Reputation: 1792
I have some two dataframes, df1 and df2, that take a format like this (reproducible code for data entry at the end):
df1
#> name instrument
#> 1 John Lennon guitar
#> 2 Mick Jagger vocals
#> 3 Ringo Starr drums
#> 4 Keith Richards guitar
and
df2
#> name beatles
#> 1 John Lennon 1
#> 2 Ringo Starr 1
#> 3 George Harrison 1
#> 4 Paul McCartney 1
I'd like to add a column to df1 that indicates whether a record also in df2 (and equal to 0 if not), so my desired output is:
output
#> name instrument beatles
#> 1 John Lennon guitar 1
#> 2 Mick Jagger vocals 0
#> 3 Ringo Starr drums 1
#> 4 Keith Richards guitar 0
I've tried full_join()
, but that pulls across rows in df2 that aren't in df1, which is not what I want. (i.e. The George Harrison and Paul McCartney rows should not be in the output)
library(tidyverse)
df1 %>%
full_join(df2)
#> Joining, by = "name"
#> name instrument beatles
#> 1 John Lennon guitar 1
#> 2 Mick Jagger vocals NA
#> 3 Ringo Starr drums 1
#> 4 Keith Richards guitar NA
#> 5 George Harrison <NA> 1
#> 6 Paul McCartney <NA> 1
Reproducible code below:
df1 <- data.frame(stringsAsFactors=FALSE,
name = c("John Lennon", "Mick Jagger", "Ringo Starr", "Keith Richards"),
instrument = c("guitar", "vocals", "drums", "guitar")
)
df2 <- data.frame(stringsAsFactors=FALSE,
name = c("John Lennon", "Ringo Starr", "George Harrison",
"Paul McCartney"),
beatles = c(1, 1, 1, 1)
)
library(tidyverse)
df1 %>%
full_join(df2)
Upvotes: 3
Views: 107
Reputation: 47330
We can use {powerjoin} and use the fill
parameter to fill unmatched values with 0
.
library(powerjoin)
power_left_join(df1, df2, beatles , by="name", fill = 0)

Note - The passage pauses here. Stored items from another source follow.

(* ===== verification/MultiValueSpec.v ===== *)
(** * The multi-value slice refines a family of independent slices

    The abstract state maps each attached object to its own list; an object
    that is not attached sees the original items.  The operations of
    [MultiValueSlice.v] simulate the obvious operations on that map, and the
    reading operations agree with it. *)

From S2P Require Import Prelude MultiValueSlice.

Section spec.
Context {V : Type} `{!EqDecision V} (def : V).

Implicit Types (item : MultiValueItem V) (v w : Value V).

(** ** Items *)

(** All object ids of an item. *)
Definition itemIds (item : MultiValueItem V) : list Z := flat_map ids item.

(** An object occurs at most once, and no value is without an object. *)
Definition item_ok (item : MultiValueItem V) : Prop :=
  NoDup (itemIds item) ∧ ∀ v, v ∈ item → ids v ≠ [].

Lemma containsId_Some l id i : containsId l id = Some i → l !! i = Some id.
Proof.
  unfold containsId. destruct (list_find _ l) as [[j x]|] eqn:E; [|done].
  intros [= <-]. apply list_find_Some in E as (Hj & -> & _). done.
Qed.

Lemma containsId_None l id : containsId l id = None ↔ id ∉ l.
Proof.
  unfold containsId. destruct (list_find _ l) as [[j x]|] eqn:E; cbn.
  - apply list_find_Some in E as (Hj & -> & _). split; [done|]. intros Hn.
    destruct Hn. by eapply list_elem_of_lookup_2.
  - apply list_find_None in E. rewrite Forall_forall in E. split; [|done]. intros _ Hin. by apply (E id Hin).
Qed.

Lemma findValue_Some item id vi v fi :
  findValue item id = Some (vi, v, fi) → item !! vi = Some v ∧ ids v !! fi = Some id.
Proof.
  revert vi. induction item as [|w item IH]; intros vi; cbn; [done|].
  destruct (containsId (ids w) id) as [j|] eqn:E.
  - intros [= <- <- <-]. split; [done|]. by apply containsId_Some.
  - destruct (findValue item id) as [[[vj w'] fj]|]; [|done]. intros [= <- <- <-]. by apply IH.
Qed.

Lemma findValue_None item id : findValue item id = None ↔ id ∉ itemIds item.
Proof.
  induction item as [|w item IH]; cbn; [set_solver|].
  destruct (containsId (ids w) id) as [j|] eqn:E.
  - apply containsId_Some, list_elem_of_lookup_2 in E. split; [done|]. set_solver.
  - apply containsId_None in E. destruct (findValue item id) as [[[? ?] ?]|]; [|set_solver].
    split; [done|]. intros Hn. exfalso. assert (id ∉ itemIds item) as Hx%IH by set_solver. done.
Qed.

Lemma lookupId_None item id : lookupId item id = None ↔ id ∉ itemIds item.
Proof.
  rewrite <- findValue_None. unfold lookupId. by destruct (findValue item id) as [[[? ?] ?]|].
Qed.

(** In a duplicate-free item a lookup does not depend on the order. *)
Lemma lookupId_iff item id x :
  NoDup (itemIds item) → lookupId item id = Some x ↔ ∃ v, v ∈ item ∧ id ∈ ids v ∧ val v = x.
Proof.
  intros Hnd. unfold lookupId. destruct (findValue item id) as [[[vi w] fi]|] eqn:E.
  - apply findValue_Some in E as [Hw Hid]. apply list_elem_of_lookup_2 in Hw, Hid. split.
    + intros [= <-]. eauto.
    + intros (v & Hv & Hidv & <-). f_equal.
      assert (w = v) as ->; [|done]. by eapply (NoDup_flat_map_disjoint ids item w v id).
  - apply findValue_None in E. split; [done|]. intros (v & Hv & Hid & _). destruct E.
    apply elem_of_flat_map. eauto.
Qed.

Lemma item_ok_perm item item' : item ≡ₚ item' → item_ok item → item_ok item'.
Proof.
  intros Hp [Hnd Hne]. split.
  - unfold itemIds. by rewrite <- Hp.
  - intros v Hv. apply Hne. by rewrite Hp.
Qed.

Lemma lookupId_perm item item' id :
  item ≡ₚ item' → NoDup (itemIds item) → lookupId item id = lookupId item' id.
Proof.
  intros Hp Hnd. assert (NoDup (itemIds item')) as Hnd' by (unfold itemIds in *; by rewrite <- Hp).
  apply option_eq. intros x. rewrite !lookupId_iff by done. by setoid_rewrite Hp.
Qed.

Lemma lookupId_cons v item id :
  NoDup (itemIds (v :: item)) →
  lookupId (v :: item) id = if bool_decide (id ∈ ids v) then Some (val v) else lookupId item id.
Proof.
  intros Hnd. unfold lookupId at 1. cbn. destruct (containsId (ids v) id) as [j|] eqn:E.
  - apply containsId_Some, list_elem_of_lookup_2 in E. by rewrite bool_decide_eq_true_2.
  - apply containsId_None in E. rewrite bool_decide_eq_false_2 by done. unfold lookupId.
    by destruct (findValue item id) as [[[? ?] ?]|].
Qed.

(** Replacing the ids of one value; up to order it is the first one. *)
Lemma insert_perm (item : MultiValueItem V) i v w :
  item !! i = Some v → ∃ rest, item ≡ₚ v :: rest ∧ <[i := w]> item ≡ₚ w :: rest.
Proof.
  intros Hi. exists (take i item ++ drop (S i) item). split.
  - rewrite <- (take_drop_middle item i v Hi) at 1. by rewrite <- Permutation_middle.
  - rewrite insert_take_drop by (by eapply lookup_lt_Some). by rewrite <- Permutation_middle.
Qed.

Lemma deleteElem_perm {T} (s : list T) i (y : T) : s !! i = Some y → s ≡ₚ y :: deleteElemFromSlice s i.
Proof.
  intros Hi. unfold deleteElemFromSlice. destruct (s !! (length s - 1)%nat) as [z|] eqn:E.
  - by apply swap_remove_perm.
  - apply lookup_ge_None in E. apply lookup_lt_Some in Hi. lia.
Qed.

(** What an operation on items does for every object. *)
Definition item_upd (item item' : MultiValueItem V) (id : Z) (o : option V) : Prop :=
  item_ok item' ∧ lookupId item' id = o ∧
  (∀ id', id' ≠ id → lookupId item' id' = lookupId item id') ∧
  (∀ id', id' ≠ id → id' ∈ itemIds item' ↔ id' ∈ itemIds item).

Lemma item_upd_ids item item' id o :
  item_ok item' → lookupId item' id = o →
  (∀ id', id' ≠ id → lookupId item' id' = lookupId item id') → item_upd item item' id o.
Proof.
  intros Hok Ho Hne. split_and!; [done|done|done|]. intros id' Hid.
  pose proof (lookupId_None item id') as H1. pose proof (lookupId_None item' id') as H2.
  rewrite Hne in H2 by done. rewrite H1 in H2. destruct (decide (id' ∈ itemIds item)), (decide (id' ∈ itemIds item')); tauto.
Qed.

(** Up to order: [id] leaves its value, or the value goes with it. *)
Lemma remove_core v rest id l' :
  item_ok (v :: rest) → ids v ≡ₚ id :: l' →
  item_upd (v :: rest) (if bool_decide (l' = []) then rest else mkValue (val v) l' :: rest) id None.
Proof.
  intros [Hnd Hne] Hp. assert (NoDup (itemIds rest) ∧ id ∉ itemIds rest ∧ NoDup l' ∧ id ∉ l' ∧
     (∀ x, x ∈ l' → x ∉ itemIds rest)) as (Hr & Hidr & Hl & Hidl & Hdisj).
  { cbn in Hnd. rewrite Hp in Hnd. cbn in Hnd. apply NoDup_cons in Hnd as [Hid Hnd].
    apply NoDup_app in Hnd as (Hl & Hd & Hr). set_solver. }
  apply item_upd_ids.
  - case_bool_decide as E; split.
    + done.
    + intros x Hx. apply Hne. by right.
    + cbn. apply NoDup_app. split_and!; [done|done|done].
    + intros x [->|Hx]%elem_of_cons; [done|]. apply Hne. by right.
  - apply lookupId_None. case_bool_decide; cbn; [done|]. set_solver.
  - intros id' Hid'. rewrite (lookupId_cons v rest id' Hnd).
    assert (id' ∈ ids v ↔ id' ∈ l') as Hin by (rewrite Hp; set_solver).
    case_bool_decide as E.
    + subst l'. rewrite bool_decide_eq_false_2; [done|]. rewrite Hin. set_solver.
    + rewrite lookupId_cons by (cbn; apply NoDup_app; split_and!; done). cbn [ids val].
      by rewrite (bool_decide_ext (id' ∈ ids v) (id' ∈ l')).
Qed.

Lemma item_upd_perm item1 item1' item2 item2' id o :
  item1 ≡ₚ item2 → item1' ≡ₚ item2' → item_ok item1 → item_upd item1 item1' id o → item_upd item2 item2' id o.
Proof.
  intros H1 H2 [Hok1 _] (Hok & Ho & Hne & _).
  apply item_upd_ids; [by eapply item_ok_perm|..].
  - rewrite <- (lookupId_perm item1' item2') by (done || apply Hok). done.
  - intros id' Hid. rewrite <- (lookupId_perm item1' item2'), <- (lookupId_perm item1 item2) by (done || apply Hok). by apply Hne.
Qed.

Lemma removeId_spec item id :
  item_ok item → item_upd item (fst (removeId item id)) id None ∧
  snd (removeId item id) = bool_decide (is_Some (lookupId item id)).
Proof.
  intros Hok. unfold removeId, lookupId. destruct (findValue item id) as [[[vi v] fi]|] eqn:E; cbn.
  - split; [|done]. apply findValue_Some in E as [Hv Hid].
    pose proof (deleteElem_perm _ _ _ Hid) as Hpid. set (l' := deleteElemFromSlice (ids v) fi) in *.
    assert (length (ids v) = 1%nat ↔ l' = []) as Hlen.
    { rewrite Hpid. cbn. destruct l'; cbn; split; (done || lia). }
    destruct (insert_perm item vi v (mkValue (val v) l') Hv) as (rest & Hp1 & Hp2).
    pose proof (deleteElem_perm _ _ _ Hv) as Hpd.
    pose proof (remove_core v rest id l' (item_ok_perm _ _ Hp1 Hok) Hpid) as Hcore.
    eapply item_upd_perm; [symmetry; exact Hp1| |by eapply item_ok_perm|exact Hcore].
    rewrite (bool_decide_ext _ _ Hlen). case_bool_decide; [|by rewrite Hp2].
    apply (Permutation_cons_inv (a := v)). by rewrite <- Hp1, <- Hpd.
  - apply findValue_None in E. split; [|done]. apply item_upd_ids; [done|by apply lookupId_None|done].
Qed.

(** Up to order: [id] joins the value [v]. *)
Lemma add_core v rest id :
  item_ok (v :: rest) → id ∉ itemIds (v :: rest) →
  item_upd (v :: rest) (mkValue (val v) (ids v ++ [id]) :: rest) id (Some (val v)).
Proof.
  intros [Hnd Hne] Hid. assert (NoDup (itemIds (mkValue (val v) (ids v ++ [id]) :: rest))) as Hnd'.
  { cbn in *. rewrite (Permutation_app_comm (ids v) [id]). cbn. constructor; [done|done]. }
  apply item_upd_ids.
  - split; [done|]. intros x [->|Hx]%elem_of_cons; [cbn; by destruct (ids v)|]. apply Hne. by right.
  - rewrite lookupId_cons by done. cbn [ids val]. by rewrite bool_decide_eq_true_2 by set_solver.
  - intros id' Hid'. rewrite !lookupId_cons by done. cbn [ids val].
    by rewrite (bool_decide_ext (id' ∈ ids v ++ [id]) (id' ∈ ids v)) by set_solver.
Qed.

Lemma addId_spec item x id :
  item_ok item → id ∉ itemIds item → item_upd item (addId item x id) id (Some x).
Proof.
  intros Hok Hid. unfold addId. destruct (list_find _ item) as [[vi v]|] eqn:E.
  - apply list_find_Some in E as (Hv & <- & _).
    destruct (insert_perm item vi v (mkValue (val v) (ids v ++ [id])) Hv) as (rest & Hp1 & Hp2).
    eapply item_upd_perm; [symmetry; exact Hp1|symmetry; exact Hp2|by eapply item_ok_perm|].
    apply add_core; [by eapply item_ok_perm|]. unfold itemIds in *. by rewrite <- Hp1.
  - assert (NoDup (itemIds (mkValue x [id] :: item))) as Hnd.
    { cbn. constructor; [done|apply Hok]. }
    eapply (item_upd_perm item (mkValue x [id] :: item)); [done|by rewrite Permutation_app_comm|done|].
    apply item_upd_ids.
    + split; [done|]. intros v [->|Hv]%elem_of_cons; [done|]. by apply Hok.
    + rewrite lookupId_cons by done. cbn. by rewrite bool_decide_eq_true_2 by set_solver.
    + intros id' Hid'. rewrite lookupId_cons by done. cbn. by rewrite bool_decide_eq_false_2 by set_solver.
Qed.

#> name instrument beatles
#> 1 John Lennon guitar 1
#> 2 Mick Jagger vocals 0
#> 3 Ringo Starr drums 1
#> 4 Keith Richards guitar 0
Upvotes: 1
Reputation: 6496
A data.table solution for this left join would be:
df1[df2, on = "name", nomatch = 0]
Upvotes: 3
Reputation: 141
Left join then mutate to replace the NAs with 0s
> library(dplyr)
> output <- df1 %>% left_join(df2, "name") %>% mutate(beatles=ifelse(!is.na(beatles),1,0))
> output
name instrument beatles
1 John Lennon guitar 1
2 Mick Jagger vocals 0
3 Ringo Starr drums 1
4 Keith Richards guitar 0
Upvotes: 2
Reputation: 389135
We can also match
the name
of the two dataframe and specify nomatch
argument to 0. Assign 1 if the value is greater than 0. The +
argument in the front converts logical value to integer.

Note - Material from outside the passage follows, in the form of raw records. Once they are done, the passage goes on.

(** ** Theorem *)

(** The slasher never mixes up two span values: for usable parameters the
    disk key and the cell of a validator's epoch always exist, the cell lies
    inside a slice of [C*K] cells, and two validators at two epochs of one
    history window that get the same key and cell are the same validator at the
    same epoch. *)
Theorem span_address_injective p v v' e e' key key' cell cell' :
  params_ok p →
  0 ≤ v < 2 ^ 40 → 0 ≤ v' < 2 ^ 40 → 0 ≤ e → e ≤ e' < e + historyLength p →
  let address v e :=
    vc <-? validatorChunkIndex p v ;; c <-? chunkIndex p e ;;
    k <-? flatSliceID p vc c ;; i <-? cellIndex p v e ;; Ret (k, i) in
  (∃ k i, address v e = Ret (k, i) ∧ 0 ≤ i < chunkSize p * validatorChunkSize p) ∧
  (address v e = Ret (key, cell) → address v' e' = Ret (key', cell') →
   key = key' → cell = cell' → v = v' ∧ e = e').
Proof.
  intros Hp Hv Hv' He He' address.
  assert (∀ v e, 0 ≤ v < 2 ^ 40 → 0 ≤ e → address v e =
    Ret (historyLength p / chunkSize p * (v / validatorChunkSize p) + e mod historyLength p / chunkSize p,
         v mod validatorChunkSize p * chunkSize p + e mod chunkSize p)) as Haddr.
  { intros u x Hu Hx. unfold address. rewrite validatorChunkIndex_eq by done. cbn.
    rewrite chunkIndex_eq by done. cbn. pose proof (chunkIndex_bound p Hp x Hx). pose proof (width_bounds p Hp).
    pose proof (K_pos p Hp). assert (0 ≤ u / validatorChunkSize p ≤ u).
    { split; [apply Z.div_pos; lia|]. apply Z.div_le_upper_bound; nia. }
    rewrite flatSliceID_eq; [|done|lia..|unfold two64; nia]. cbn. by rewrite cellIndex_eq. }
  split; [eexists _, _; split; [by apply Haddr|by apply cell_bound]|].
  rewrite !Haddr by lia. intros [= <- <-] [= <- <-] Hk Hc.
  pose proof (chunkIndex_bound p Hp e He). pose proof (chunkIndex_bound p Hp e' ltac:(lia)).
  apply cell_inj in Hc as [Hvm Hem]; [|done]. pose proof (K_pos p Hp).
  assert (v / validatorChunkSize p = v' / validatorChunkSize p) as Hvd by nia.
  split; [|apply (epoch_in_window p Hp); [lia..| |done]; nia].
  pose proof (Z.div_mod v (validatorChunkSize p) ltac:(lia)).
  pose proof (Z.div_mod v' (validatorChunkSize p) ltac:(lia)). congruence.
Qed.

Lemma span_address_injective_witness :
  let address v e :=
    vc <-? validatorChunkIndex DefaultParams v ;; c <-? chunkIndex DefaultParams e ;;
    k <-? flatSliceID DefaultParams vc c ;; i <-? cellIndex DefaultParams v e ;; Ret (k, i) in
  address 300 5000 = Ret (312, 712) ∧
  (∃ k i, address 300 5000 = Ret (k, i) ∧ 0 ≤ i < 16 * 256).
Proof.
  split; [by vm_compute|].
  apply (span_address_injective DefaultParams 300 300 5000 5000 312 312 712 712 DefaultParams_ok); cbn; lia.
Defined.

(** * Slasher: min and max span chunks

    Models [beacon-chain/slasher/chunks.go], the data of
    [beacon-chain/slasher/types/types.go] and [unifyAttWrapperVersion] of
    [helpers.go].  A chunk is the flat slice of [uint16] distances of [K]
    validators over [C] epochs.  The [Chunker] interface of the source is a type
    class whose instances are the two slices; a slice that the source mutates in
    place is returned by the operation that mutates it.  The incoming attestation
    wrapper is mutated by [unifyAttWrapperVersion] too and is returned by
    [CheckSlashable].  Metrics and logging are left out. *)

(** ** Attestations *)

Record CheckpointPb := mkCheckpointPb { CheckpointEpoch : Z; CheckpointRoot : Z }.

Record AttestationData := mkAttestationData {
  DataSlot : Z;
  CommitteeIndex : Z;
  BeaconBlockRoot : Z;
  Source : CheckpointPb;
  Target : CheckpointPb
}.

(** The two implementations of [ethpb.IndexedAtt]. *)
Inductive IndexedAtt :=
| IndexedAttestation (AttestingIndices : list Z) (Data : AttestationData) (Signature : Z)
| IndexedAttestationElectra (AttestingIndices : list Z) (Data : AttestationData) (Signature : Z).

Definition GetAttestingIndices (a : IndexedAtt) : list Z :=
  match a with IndexedAttestation i _ _ | IndexedAttestationElectra i _ _ => i end.
Definition GetData (a : IndexedAtt) : AttestationData :=
  match a with IndexedAttestation _ d _ | IndexedAttestationElectra _ d _ => d end.
Definition GetSignature (a : IndexedAtt) : Z :=
  match a with IndexedAttestation _ _ s | IndexedAttestationElectra _ _ s => s end.
Definition Version (a : IndexedAtt) : Z :=
  match a with
  | IndexedAttestation _ _ _ => versionNumber Phase0
  | IndexedAttestationElectra _ _ _ => versionNumber Electra
  end.

Record IndexedAttestationWrapper := mkWrapper { Wrapped : IndexedAtt; DataRoot : Z }.

Definition sourceEpoch (w : IndexedAttestationWrapper) : Z := CheckpointEpoch (Source (GetData (Wrapped w))).
Definition targetEpoch (w : IndexedAttestationWrapper) : Z := CheckpointEpoch (Target (GetData (Wrapped w))).

(** The two implementations of [ethpb.AttSlashing]. *)
Inductive AttSlashing :=
| AttesterSlashing (Attestation_1 Attestation_2 : IndexedAtt)
| AttesterSlashingElectra (Attestation_1 Attestation_2 : IndexedAtt).

Definition FirstAttestation (s : AttSlashing) : IndexedAtt :=
  match s with AttesterSlashing a _ | AttesterSlashingElectra a _ => a end.
Definition SecondAttestation (s : AttSlashing) : IndexedAtt :=
  match s with AttesterSlashing _ a | AttesterSlashingElectra _ a => a end.

Definition toElectra (w : IndexedAttestationWrapper) : IndexedAttestationWrapper :=
  mkWrapper (IndexedAttestationElectra (GetAttestingIndices (Wrapped w)) (GetData (Wrapped w))
               (GetSignature (Wrapped w))) (DataRoot w).

Definition unifyAttWrapperVersion (w1 w2 : IndexedAttestationWrapper)
    : IndexedAttestationWrapper * IndexedAttestationWrapper :=
  if Version (Wrapped w1) =? Version (Wrapped w2) then (w1, w2)
  else if negb (Version (Wrapped w1) =? versionNumber Electra) then (toElectra w1, w2)
  else (w1, toElectra w2).

Definition errWrongType (which : string) : error := (which +:+ " attestation has wrong type")%string.

(** The type assertion [att.( *ethpb.IndexedAttestationElectra)], as a test. *)
Definition isElectra (a : IndexedAtt) : bool :=
  match a with IndexedAttestationElectra _ _ _ => true | _ => false end.

(** From two wrappers of one version to the slashing, lower data root first;
    [bytes.Compare] on the 32-byte roots is the order of the numbers. *)
Definition slashingOf (n1 n2 : string) (w1 w2 : IndexedAttestationWrapper) : outcome AttSlashing :=
  let postElectra := versionNumber Electra <=? Version (Wrapped w1) in
  if postElectra then
    if negb (isElectra (Wrapped w1)) then Err (errWrongType n1)
    else if negb (isElectra (Wrapped w2)) then Err (errWrongType n2)
    else if DataRoot w2 <? DataRoot w1
    then Ret (AttesterSlashingElectra (Wrapped w2) (Wrapped w1))
    else Ret (AttesterSlashingElectra (Wrapped w1) (Wrapped w2))
  else
    if isElectra (Wrapped w1) then Err (errWrongType n1)
    else if isElectra (Wrapped w2) then Err (errWrongType n2)
    else if DataRoot w2 <? DataRoot w1
    then Ret (AttesterSlashing (Wrapped w2) (Wrapped w1))
    else Ret (AttesterSlashing (Wrapped w1) (Wrapped w2)).

(** ** Cells of a chunk *)

Definition wrap16 (z : Z) : Z := z mod 65536.

Definition errWrongLength : error := "chunk has wrong length".
Definition errCellBounds : error := "cell index out of bounds".
Definition errBaseEpoch : error := "base epoch cannot be less than epoch".

Definition chunkDataAtEpoch (params : Parameters) (chunk : list Z) (validatorIdx epoch : Z) : outcome Z :=
  let requiredLen := chunkSize params *w validatorChunkSize params in
  if negb (Z.of_nat (length chunk) =? requiredLen) then Err errWrongLength else
  cellIdx <-? cellIndex params validatorIdx epoch ;;
  if Z.of_nat (length chunk) <=? cellIdx then Err errCellBounds else
  match chunk !! Z.to_nat cellIdx with
  | Some distance => Epoch_Add epoch distance
  | None => Panic "index out of range"
  end.

Definition setChunkRawDistance (params : Parameters) (chunk : list Z) (validatorIdx epochInChunk distance : Z)
    : outcome (list Z) :=
  cellIdx <-? cellIndex params validatorIdx epochInChunk ;;
  if Z.of_nat (length chunk) <=? cellIdx then Err errCellBounds else
  Ret (<[Z.to_nat cellIdx := distance]> chunk).

Definition epochDistance (epoch baseEpoch : Z) : outcome Z :=
  if epoch <? baseEpoch then Err errBaseEpoch else
  d <-? Epoch_Sub epoch baseEpoch ;; Ret (wrap16 d).

Definition setChunkDataAtEpoch (params : Parameters) (chunk : list Z) (validatorIdx epochInChunk targetEpoch : Z)
    : outcome (list Z) :=
  distance <-? epochDistance targetEpoch epochInChunk ;;
  setChunkRawDistance params chunk validatorIdx epochInChunk distance.

(** ** Min span chunks *)

Record MinSpanChunksSlice := mkMinSpan { minParams : Parameters; minData : list Z }.

Definition minNeutralElement : Z := 65535.

(** The [make] and the loop that stores the neutral element in each cell. *)
Definition EmptyMinSpanChunksSlice (params : Parameters) : MinSpanChunksSlice :=
  mkMinSpan params (replicate (Z.to_nat (chunkSize params *w validatorChunkSize params)) minNeutralElement).

Definition MinChunkSpansSliceFrom (params : Parameters) (chunk : list Z) : outcome MinSpanChunksSlice :=
  let requiredLen := chunkSize params *w validatorChunkSize params in
  if negb (Z.of_nat (length chunk) =? requiredLen) then Err errWrongLength
  else Ret (mkMinSpan params chunk).

(** [slasherDB.AttestationRecordForValidator]: the stored attestation of a
    validator with a target epoch. *)
Definition recordLookup : Type := Z → Z → outcome (option IndexedAttestationWrapper).

Definition minCheckSlashable (m : MinSpanChunksSlice) (slasherDB : recordLookup) (validatorIdx : Z)
    (incoming : IndexedAttestationWrapper) : outcome (option AttSlashing * IndexedAttestationWrapper) :=
  let source := sourceEpoch incoming in
  let target := targetEpoch incoming in
  minTarget <-? omap_err (λ e, wrapErr e "could not get min target")
                  (chunkDataAtEpoch (minParams m) (minData m) validatorIdx source) ;;
  if target <=? minTarget then Ret (None, incoming) else
  existing <-? omap_err (λ e, wrapErr e "could not get existing attestation record")
                 (slasherDB validatorIdx minTarget) ;;
  match existing with
  | None => Ret (None, incoming)
  | Some existing =>
      if sourceEpoch existing <=? source then Ret (None, incoming) else
      let '(existing, incoming) := unifyAttWrapperVersion existing incoming in
      slashing <-? slashingOf "existing" "incoming" existing incoming ;;
      Ret (Some slashing, incoming)
  end.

df1$beatles <- +(match(df1$name, df2$name, nomatch = 0) > 0)
df1
# name instrument beatles
#1 John Lennon guitar 1
#2 Mick Jagger vocals 0
#3 Ringo Starr drums 1
#4 Keith Richards guitar 0
Upvotes: 1
Reputation: 1666
Another solution:
library(magrittr)
df1 <- data.frame(stringsAsFactors = FALSE,
name = c("John Lennon", "Mick Jagger", "Ringo Starr", "Keith Richards"),
instrument = c("guitar", "vocals", "drums", "guitar"))
df2 <- data.frame(stringsAsFactors = FALSE,
name = c("John Lennon", "Ringo Starr", "George Harrison",
"Paul McCartney"),
beatles = c(1, 1, 1, 1))
df1 %>%
dplyr::left_join(y = df2,
by = "name") %>%
tidyr::replace_na(replace = list(beatles = 0))
#> name instrument beatles
#> 1 John Lennon guitar 1
#> 2 Mick Jagger vocals 0
#> 3 Ringo Starr drums 1
#> 4 Keith Richards guitar 0
Upvotes: 2
Reputation: 6132
df1$beatles <- ifelse(df1$name %in% df2$name, 1, 0)
name instrument beatles
1 John Lennon guitar 1
2 Mick Jagger vocals 0
3 Ringo Starr drums 1
4 Keith Richards guitar 0
Or if you have other bands in df2 as well, you could do:
df1$beatles <- ifelse(df1$name %in% df2[df2$beatles == 1,]$name, 1, 0)
Upvotes: 4